* [What to work on] Return only that part of the material below which starts with the line containing "- The view: lists" and goes on through the line containing "or in a circle", restated exactly.

* [Data extract]

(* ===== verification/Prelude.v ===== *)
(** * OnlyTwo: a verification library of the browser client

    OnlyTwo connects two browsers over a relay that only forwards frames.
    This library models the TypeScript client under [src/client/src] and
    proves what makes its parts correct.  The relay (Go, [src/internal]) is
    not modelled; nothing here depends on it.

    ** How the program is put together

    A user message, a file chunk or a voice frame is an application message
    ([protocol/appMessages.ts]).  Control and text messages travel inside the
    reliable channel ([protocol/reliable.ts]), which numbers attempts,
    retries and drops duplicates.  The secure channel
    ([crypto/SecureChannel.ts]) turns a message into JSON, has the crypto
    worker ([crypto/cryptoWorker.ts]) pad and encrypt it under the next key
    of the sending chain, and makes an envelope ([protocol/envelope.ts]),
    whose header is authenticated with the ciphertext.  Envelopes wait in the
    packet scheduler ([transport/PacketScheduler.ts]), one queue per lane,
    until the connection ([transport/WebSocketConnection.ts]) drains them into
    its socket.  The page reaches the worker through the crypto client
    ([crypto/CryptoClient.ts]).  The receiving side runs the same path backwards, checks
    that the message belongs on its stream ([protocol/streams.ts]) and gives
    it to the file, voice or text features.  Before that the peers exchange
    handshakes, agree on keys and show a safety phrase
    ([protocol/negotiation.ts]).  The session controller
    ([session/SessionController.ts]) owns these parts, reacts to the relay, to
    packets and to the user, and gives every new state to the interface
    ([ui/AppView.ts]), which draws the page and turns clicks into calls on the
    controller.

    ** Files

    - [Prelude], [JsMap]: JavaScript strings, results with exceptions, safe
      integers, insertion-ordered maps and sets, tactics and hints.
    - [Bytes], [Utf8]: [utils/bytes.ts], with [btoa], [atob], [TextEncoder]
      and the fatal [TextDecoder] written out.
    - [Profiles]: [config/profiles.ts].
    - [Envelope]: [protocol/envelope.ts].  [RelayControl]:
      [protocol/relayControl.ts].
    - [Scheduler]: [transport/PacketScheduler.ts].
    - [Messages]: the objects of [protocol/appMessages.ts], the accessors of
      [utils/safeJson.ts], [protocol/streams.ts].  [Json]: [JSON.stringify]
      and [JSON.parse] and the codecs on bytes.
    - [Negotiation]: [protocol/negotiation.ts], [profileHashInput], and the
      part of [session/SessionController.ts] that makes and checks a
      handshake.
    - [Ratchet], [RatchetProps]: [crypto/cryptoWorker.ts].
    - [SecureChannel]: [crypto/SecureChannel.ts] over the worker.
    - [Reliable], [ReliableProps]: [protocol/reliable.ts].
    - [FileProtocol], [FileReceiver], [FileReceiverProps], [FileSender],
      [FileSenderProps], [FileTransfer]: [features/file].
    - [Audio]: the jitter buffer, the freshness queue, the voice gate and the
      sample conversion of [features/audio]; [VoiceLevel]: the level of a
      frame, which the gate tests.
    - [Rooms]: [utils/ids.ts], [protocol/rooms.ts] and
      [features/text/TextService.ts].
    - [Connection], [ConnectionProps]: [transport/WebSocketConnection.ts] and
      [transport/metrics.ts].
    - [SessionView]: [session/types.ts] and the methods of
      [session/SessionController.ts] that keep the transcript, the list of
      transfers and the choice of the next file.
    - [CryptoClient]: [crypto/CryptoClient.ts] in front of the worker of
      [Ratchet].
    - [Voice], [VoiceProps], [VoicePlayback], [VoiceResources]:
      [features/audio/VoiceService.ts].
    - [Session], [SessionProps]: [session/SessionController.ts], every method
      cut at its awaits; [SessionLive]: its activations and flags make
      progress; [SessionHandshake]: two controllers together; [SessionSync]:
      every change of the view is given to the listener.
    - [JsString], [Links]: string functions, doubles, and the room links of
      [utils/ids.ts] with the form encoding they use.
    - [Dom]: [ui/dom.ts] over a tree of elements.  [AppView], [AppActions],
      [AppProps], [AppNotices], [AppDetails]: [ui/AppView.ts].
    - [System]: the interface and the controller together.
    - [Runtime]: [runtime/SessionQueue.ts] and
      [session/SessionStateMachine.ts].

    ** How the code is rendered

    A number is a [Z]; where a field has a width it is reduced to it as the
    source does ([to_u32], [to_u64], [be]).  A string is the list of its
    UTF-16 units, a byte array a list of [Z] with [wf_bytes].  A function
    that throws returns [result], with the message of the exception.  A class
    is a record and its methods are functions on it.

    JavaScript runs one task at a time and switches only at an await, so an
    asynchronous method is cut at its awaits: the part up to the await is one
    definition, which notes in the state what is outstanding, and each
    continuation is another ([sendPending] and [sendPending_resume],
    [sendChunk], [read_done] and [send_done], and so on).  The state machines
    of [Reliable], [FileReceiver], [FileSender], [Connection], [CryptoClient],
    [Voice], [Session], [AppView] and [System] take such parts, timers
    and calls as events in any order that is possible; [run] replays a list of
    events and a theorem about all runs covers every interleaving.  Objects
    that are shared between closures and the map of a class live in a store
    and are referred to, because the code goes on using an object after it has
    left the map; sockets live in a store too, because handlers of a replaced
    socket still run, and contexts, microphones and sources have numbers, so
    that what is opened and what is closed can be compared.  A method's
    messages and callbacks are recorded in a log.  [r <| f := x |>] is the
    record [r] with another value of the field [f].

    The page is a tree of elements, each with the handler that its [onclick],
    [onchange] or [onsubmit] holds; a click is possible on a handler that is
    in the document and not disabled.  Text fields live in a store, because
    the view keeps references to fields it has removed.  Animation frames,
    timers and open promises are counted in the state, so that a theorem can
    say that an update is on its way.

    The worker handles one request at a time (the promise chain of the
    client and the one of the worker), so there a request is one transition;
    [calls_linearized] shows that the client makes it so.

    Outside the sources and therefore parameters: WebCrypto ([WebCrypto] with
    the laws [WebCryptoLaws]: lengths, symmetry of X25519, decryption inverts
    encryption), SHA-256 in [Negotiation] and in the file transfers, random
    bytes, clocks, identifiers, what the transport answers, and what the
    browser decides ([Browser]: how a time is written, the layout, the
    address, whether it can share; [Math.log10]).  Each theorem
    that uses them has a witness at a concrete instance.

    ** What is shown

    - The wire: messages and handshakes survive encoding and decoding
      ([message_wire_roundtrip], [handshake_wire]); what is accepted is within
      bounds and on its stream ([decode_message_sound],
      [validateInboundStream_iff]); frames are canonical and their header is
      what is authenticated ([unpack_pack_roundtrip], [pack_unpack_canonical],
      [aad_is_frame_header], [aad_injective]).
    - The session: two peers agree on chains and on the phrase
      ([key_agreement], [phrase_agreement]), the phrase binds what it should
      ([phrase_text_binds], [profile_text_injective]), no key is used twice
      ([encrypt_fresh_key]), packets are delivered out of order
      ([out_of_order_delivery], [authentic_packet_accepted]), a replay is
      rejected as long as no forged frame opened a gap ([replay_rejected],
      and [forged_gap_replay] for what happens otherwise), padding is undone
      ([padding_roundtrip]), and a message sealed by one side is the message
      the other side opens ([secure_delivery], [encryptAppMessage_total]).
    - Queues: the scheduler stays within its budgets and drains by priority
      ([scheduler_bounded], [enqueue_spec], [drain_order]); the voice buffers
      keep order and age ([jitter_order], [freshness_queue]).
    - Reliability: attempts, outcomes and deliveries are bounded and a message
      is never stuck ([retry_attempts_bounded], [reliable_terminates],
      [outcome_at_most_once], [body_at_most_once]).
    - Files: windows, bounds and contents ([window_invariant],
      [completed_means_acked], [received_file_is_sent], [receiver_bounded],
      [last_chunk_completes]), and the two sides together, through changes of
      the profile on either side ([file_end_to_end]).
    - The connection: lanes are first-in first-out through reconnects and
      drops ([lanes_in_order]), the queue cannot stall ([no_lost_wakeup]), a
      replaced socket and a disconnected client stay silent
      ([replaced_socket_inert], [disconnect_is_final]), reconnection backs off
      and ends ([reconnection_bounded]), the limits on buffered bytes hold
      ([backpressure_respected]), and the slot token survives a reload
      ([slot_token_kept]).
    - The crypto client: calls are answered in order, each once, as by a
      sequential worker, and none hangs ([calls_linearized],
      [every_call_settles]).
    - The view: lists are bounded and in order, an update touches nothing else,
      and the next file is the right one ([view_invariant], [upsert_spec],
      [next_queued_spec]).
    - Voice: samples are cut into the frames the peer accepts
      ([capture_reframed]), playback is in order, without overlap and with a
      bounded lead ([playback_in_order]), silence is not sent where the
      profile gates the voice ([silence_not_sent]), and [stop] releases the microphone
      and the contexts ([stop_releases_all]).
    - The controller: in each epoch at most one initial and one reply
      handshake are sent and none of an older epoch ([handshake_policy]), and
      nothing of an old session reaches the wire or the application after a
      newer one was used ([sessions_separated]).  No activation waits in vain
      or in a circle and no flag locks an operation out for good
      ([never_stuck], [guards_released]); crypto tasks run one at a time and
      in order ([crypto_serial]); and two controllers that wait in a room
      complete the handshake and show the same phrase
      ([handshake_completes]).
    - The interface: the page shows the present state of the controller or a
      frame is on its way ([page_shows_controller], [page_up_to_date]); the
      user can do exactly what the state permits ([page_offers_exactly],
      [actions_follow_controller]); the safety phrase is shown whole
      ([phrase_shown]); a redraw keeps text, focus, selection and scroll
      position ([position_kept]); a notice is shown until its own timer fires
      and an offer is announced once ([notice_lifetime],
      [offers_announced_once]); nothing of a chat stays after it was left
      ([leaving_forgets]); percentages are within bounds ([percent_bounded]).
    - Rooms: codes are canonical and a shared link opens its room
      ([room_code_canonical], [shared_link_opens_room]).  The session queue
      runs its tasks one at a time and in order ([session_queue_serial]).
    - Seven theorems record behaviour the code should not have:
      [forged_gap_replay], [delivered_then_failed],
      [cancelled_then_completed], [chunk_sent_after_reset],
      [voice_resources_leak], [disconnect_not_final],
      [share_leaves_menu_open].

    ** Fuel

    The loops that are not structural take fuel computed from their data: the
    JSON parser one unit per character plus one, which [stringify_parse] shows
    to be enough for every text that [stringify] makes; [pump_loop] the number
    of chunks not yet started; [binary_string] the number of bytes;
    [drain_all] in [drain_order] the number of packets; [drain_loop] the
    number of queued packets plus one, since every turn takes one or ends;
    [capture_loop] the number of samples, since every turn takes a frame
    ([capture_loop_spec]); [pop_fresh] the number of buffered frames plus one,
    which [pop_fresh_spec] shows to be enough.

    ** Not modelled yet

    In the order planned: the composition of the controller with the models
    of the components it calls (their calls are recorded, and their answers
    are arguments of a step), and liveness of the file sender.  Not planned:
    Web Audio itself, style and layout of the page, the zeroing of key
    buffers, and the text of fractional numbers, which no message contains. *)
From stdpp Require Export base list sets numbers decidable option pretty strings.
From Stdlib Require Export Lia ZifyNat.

---

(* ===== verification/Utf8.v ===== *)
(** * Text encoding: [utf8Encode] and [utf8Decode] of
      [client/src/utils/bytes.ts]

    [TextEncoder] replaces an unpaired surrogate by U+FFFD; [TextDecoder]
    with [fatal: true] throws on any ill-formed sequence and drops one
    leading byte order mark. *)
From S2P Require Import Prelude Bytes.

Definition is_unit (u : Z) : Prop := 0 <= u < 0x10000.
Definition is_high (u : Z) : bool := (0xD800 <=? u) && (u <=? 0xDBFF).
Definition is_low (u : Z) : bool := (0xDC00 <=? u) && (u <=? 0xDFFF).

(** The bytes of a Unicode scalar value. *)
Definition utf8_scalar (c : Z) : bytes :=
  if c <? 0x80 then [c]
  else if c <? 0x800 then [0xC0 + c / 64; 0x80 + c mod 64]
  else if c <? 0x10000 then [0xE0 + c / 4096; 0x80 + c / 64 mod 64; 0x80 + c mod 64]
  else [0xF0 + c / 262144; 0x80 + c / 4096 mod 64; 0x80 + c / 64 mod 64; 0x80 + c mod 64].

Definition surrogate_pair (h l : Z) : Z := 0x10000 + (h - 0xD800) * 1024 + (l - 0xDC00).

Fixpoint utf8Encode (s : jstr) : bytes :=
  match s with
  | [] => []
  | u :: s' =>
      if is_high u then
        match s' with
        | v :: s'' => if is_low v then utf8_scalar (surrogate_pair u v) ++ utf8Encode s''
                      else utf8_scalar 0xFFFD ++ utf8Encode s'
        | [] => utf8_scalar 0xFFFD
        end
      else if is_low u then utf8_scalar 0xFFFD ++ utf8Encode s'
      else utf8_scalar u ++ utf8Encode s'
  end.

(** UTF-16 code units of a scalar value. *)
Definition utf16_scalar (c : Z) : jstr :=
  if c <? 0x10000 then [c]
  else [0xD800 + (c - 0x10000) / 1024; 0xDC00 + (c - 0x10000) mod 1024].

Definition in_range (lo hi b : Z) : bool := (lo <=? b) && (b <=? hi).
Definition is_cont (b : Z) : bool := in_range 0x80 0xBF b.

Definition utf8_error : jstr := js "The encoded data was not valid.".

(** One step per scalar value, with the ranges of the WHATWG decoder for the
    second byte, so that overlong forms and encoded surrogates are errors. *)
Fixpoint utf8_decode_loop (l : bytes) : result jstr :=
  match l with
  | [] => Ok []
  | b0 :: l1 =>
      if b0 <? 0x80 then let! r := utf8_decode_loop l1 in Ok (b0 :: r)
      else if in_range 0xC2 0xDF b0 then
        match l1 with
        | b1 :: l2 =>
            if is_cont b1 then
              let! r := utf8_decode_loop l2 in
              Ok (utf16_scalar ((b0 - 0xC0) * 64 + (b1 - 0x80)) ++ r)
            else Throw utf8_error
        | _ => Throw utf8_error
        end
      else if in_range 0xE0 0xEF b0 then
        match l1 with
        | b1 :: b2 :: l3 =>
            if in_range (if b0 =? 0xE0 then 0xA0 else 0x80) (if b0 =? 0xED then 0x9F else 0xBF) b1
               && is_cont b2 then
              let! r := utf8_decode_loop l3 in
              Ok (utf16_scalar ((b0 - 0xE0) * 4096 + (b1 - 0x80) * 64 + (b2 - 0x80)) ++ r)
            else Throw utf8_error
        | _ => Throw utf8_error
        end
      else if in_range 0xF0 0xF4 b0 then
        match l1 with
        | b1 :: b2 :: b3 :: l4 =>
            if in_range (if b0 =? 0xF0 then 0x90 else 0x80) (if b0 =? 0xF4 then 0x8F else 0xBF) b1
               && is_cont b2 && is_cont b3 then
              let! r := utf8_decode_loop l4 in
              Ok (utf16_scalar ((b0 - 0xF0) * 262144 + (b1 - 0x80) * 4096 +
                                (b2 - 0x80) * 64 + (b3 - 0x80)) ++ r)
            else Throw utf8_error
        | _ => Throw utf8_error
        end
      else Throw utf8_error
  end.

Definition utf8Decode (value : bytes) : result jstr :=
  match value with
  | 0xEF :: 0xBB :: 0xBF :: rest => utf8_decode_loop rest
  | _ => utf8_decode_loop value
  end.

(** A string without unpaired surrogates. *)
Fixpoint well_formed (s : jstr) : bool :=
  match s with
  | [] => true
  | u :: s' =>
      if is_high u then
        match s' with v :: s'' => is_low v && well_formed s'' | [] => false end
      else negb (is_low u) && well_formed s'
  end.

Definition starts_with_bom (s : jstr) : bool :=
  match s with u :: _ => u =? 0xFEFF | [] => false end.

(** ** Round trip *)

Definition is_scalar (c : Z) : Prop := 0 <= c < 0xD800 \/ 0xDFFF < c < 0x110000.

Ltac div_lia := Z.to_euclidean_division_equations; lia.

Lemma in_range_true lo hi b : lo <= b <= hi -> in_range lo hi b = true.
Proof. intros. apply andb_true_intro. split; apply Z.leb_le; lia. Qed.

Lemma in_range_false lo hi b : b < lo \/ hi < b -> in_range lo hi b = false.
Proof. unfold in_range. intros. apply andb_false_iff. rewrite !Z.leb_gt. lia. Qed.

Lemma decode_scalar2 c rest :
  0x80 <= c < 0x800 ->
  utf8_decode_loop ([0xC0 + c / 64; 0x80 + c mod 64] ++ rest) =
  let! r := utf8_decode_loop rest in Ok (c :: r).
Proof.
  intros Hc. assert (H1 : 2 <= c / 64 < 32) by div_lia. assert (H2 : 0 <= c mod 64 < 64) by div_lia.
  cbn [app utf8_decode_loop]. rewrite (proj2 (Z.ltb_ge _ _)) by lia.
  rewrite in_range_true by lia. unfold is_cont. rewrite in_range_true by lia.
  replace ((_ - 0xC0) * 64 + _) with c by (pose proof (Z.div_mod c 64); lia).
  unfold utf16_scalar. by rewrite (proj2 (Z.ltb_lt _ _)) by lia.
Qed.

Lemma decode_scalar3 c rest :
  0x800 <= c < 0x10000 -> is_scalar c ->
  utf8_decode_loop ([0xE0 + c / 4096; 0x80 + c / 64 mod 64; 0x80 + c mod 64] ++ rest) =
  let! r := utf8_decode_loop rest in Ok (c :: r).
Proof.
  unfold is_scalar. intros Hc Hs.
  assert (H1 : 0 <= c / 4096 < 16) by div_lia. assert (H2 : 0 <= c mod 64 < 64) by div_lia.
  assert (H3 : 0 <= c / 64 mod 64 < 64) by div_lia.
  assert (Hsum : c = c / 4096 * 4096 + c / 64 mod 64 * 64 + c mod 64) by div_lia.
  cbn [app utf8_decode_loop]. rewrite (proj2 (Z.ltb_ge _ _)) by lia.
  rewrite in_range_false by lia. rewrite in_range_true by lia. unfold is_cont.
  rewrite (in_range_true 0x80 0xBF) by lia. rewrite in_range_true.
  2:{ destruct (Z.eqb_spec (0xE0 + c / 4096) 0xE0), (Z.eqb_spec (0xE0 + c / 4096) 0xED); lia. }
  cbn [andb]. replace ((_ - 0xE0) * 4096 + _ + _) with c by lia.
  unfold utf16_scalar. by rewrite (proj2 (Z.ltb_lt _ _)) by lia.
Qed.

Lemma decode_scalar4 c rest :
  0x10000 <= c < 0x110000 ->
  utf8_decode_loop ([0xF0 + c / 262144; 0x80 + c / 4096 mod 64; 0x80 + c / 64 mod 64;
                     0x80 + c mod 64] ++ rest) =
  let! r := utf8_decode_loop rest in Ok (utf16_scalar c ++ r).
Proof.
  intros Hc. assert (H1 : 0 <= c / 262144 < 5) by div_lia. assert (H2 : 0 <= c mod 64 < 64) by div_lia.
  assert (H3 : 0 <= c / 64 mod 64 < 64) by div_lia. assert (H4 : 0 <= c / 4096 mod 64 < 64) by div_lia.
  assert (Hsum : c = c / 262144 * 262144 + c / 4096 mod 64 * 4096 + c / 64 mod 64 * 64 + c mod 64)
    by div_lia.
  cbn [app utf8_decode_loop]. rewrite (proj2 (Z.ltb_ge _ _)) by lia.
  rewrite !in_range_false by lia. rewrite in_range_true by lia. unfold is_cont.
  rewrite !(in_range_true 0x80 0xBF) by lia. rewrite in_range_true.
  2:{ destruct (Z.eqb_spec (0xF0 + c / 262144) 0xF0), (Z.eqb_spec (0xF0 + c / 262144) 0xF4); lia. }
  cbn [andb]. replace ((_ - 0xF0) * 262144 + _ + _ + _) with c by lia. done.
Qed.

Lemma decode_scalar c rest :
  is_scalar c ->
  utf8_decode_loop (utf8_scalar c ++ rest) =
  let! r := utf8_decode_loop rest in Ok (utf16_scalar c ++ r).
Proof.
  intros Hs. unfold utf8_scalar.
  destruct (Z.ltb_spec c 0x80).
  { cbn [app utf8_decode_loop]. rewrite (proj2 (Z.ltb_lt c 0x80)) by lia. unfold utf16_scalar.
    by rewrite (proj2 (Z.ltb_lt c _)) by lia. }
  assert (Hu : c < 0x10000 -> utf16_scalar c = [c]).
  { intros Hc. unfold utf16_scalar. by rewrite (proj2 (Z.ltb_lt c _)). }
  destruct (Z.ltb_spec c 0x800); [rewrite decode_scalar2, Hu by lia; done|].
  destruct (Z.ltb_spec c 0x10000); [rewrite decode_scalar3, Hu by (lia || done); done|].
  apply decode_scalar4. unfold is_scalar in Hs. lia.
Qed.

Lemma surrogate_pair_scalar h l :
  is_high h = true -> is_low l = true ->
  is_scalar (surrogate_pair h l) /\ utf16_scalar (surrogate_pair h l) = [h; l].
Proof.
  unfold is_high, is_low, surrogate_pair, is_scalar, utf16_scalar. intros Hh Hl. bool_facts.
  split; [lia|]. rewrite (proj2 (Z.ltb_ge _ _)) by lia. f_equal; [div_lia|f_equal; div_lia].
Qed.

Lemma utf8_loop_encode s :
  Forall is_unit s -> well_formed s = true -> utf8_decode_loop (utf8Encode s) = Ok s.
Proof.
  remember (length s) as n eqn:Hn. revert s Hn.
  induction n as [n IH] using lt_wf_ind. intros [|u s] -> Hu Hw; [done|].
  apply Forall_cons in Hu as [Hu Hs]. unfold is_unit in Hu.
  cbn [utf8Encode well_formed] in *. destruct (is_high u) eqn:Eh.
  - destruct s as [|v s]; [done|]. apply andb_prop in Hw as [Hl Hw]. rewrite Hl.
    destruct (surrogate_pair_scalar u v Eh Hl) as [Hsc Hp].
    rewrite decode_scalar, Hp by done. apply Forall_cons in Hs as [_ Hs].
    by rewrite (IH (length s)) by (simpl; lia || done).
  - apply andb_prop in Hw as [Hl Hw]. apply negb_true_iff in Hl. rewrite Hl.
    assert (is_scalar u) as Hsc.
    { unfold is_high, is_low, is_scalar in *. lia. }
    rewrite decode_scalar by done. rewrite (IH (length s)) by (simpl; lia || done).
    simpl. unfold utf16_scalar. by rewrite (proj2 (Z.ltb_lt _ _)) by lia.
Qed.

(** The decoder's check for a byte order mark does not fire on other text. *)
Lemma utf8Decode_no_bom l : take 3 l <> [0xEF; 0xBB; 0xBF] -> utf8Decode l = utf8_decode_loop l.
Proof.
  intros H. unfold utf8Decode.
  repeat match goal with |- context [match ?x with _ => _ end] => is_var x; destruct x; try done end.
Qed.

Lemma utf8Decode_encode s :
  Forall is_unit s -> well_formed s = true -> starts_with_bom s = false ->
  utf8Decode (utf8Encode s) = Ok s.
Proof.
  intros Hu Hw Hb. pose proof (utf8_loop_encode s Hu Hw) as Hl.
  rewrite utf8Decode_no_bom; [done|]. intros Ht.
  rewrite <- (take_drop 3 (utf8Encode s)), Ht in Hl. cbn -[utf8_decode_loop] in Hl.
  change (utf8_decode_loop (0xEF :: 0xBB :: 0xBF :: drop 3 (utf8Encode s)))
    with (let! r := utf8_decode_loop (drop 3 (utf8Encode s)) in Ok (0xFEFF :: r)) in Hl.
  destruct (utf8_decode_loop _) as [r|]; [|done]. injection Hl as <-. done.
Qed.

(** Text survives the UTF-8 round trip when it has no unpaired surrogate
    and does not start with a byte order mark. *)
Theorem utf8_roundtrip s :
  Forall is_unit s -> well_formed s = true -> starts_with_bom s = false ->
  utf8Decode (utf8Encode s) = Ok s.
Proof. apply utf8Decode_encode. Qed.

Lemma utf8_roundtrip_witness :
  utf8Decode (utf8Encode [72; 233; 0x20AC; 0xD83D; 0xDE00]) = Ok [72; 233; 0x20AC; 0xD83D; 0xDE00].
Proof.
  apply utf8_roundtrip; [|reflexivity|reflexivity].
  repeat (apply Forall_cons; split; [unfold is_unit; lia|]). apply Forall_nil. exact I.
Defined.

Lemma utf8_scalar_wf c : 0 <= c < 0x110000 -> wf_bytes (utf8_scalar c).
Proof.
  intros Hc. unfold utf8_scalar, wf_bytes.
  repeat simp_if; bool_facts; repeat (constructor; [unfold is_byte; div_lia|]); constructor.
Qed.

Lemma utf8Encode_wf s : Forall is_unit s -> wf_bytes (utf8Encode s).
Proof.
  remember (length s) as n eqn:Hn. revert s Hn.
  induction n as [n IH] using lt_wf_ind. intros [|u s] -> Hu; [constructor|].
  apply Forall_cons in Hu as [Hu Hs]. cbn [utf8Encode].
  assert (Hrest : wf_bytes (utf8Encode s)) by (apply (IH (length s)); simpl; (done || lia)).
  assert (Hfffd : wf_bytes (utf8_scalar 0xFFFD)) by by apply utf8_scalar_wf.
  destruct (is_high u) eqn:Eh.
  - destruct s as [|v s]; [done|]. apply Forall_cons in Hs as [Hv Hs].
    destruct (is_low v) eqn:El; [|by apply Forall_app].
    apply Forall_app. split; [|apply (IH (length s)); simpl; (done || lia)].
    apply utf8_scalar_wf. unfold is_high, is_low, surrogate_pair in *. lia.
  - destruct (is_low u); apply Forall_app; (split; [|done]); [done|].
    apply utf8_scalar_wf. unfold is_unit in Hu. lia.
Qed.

* [Completed exercise]
    - The view: lists are bounded and in order, an update touches nothing else,
      and the next file is the right one ([view_invariant], [upsert_spec],
      [next_queued_spec]).
    - Voice: samples are cut into the frames the peer accepts
      ([capture_reframed]), playback is in order, without overlap and with a
      bounded lead ([playback_in_order]), silence is not sent where the
      profile gates the voice ([silence_not_sent]), and [stop] releases the microphone
      and the contexts ([stop_releases_all]).
    - The controller: in each epoch at most one initial and one reply
      handshake are sent and none of an older epoch ([handshake_policy]), and
      nothing of an old session reaches the wire or the application after a
      newer one was used ([sessions_separated]).  No activation waits in vain
      or in a circle and no flag locks an operation out for good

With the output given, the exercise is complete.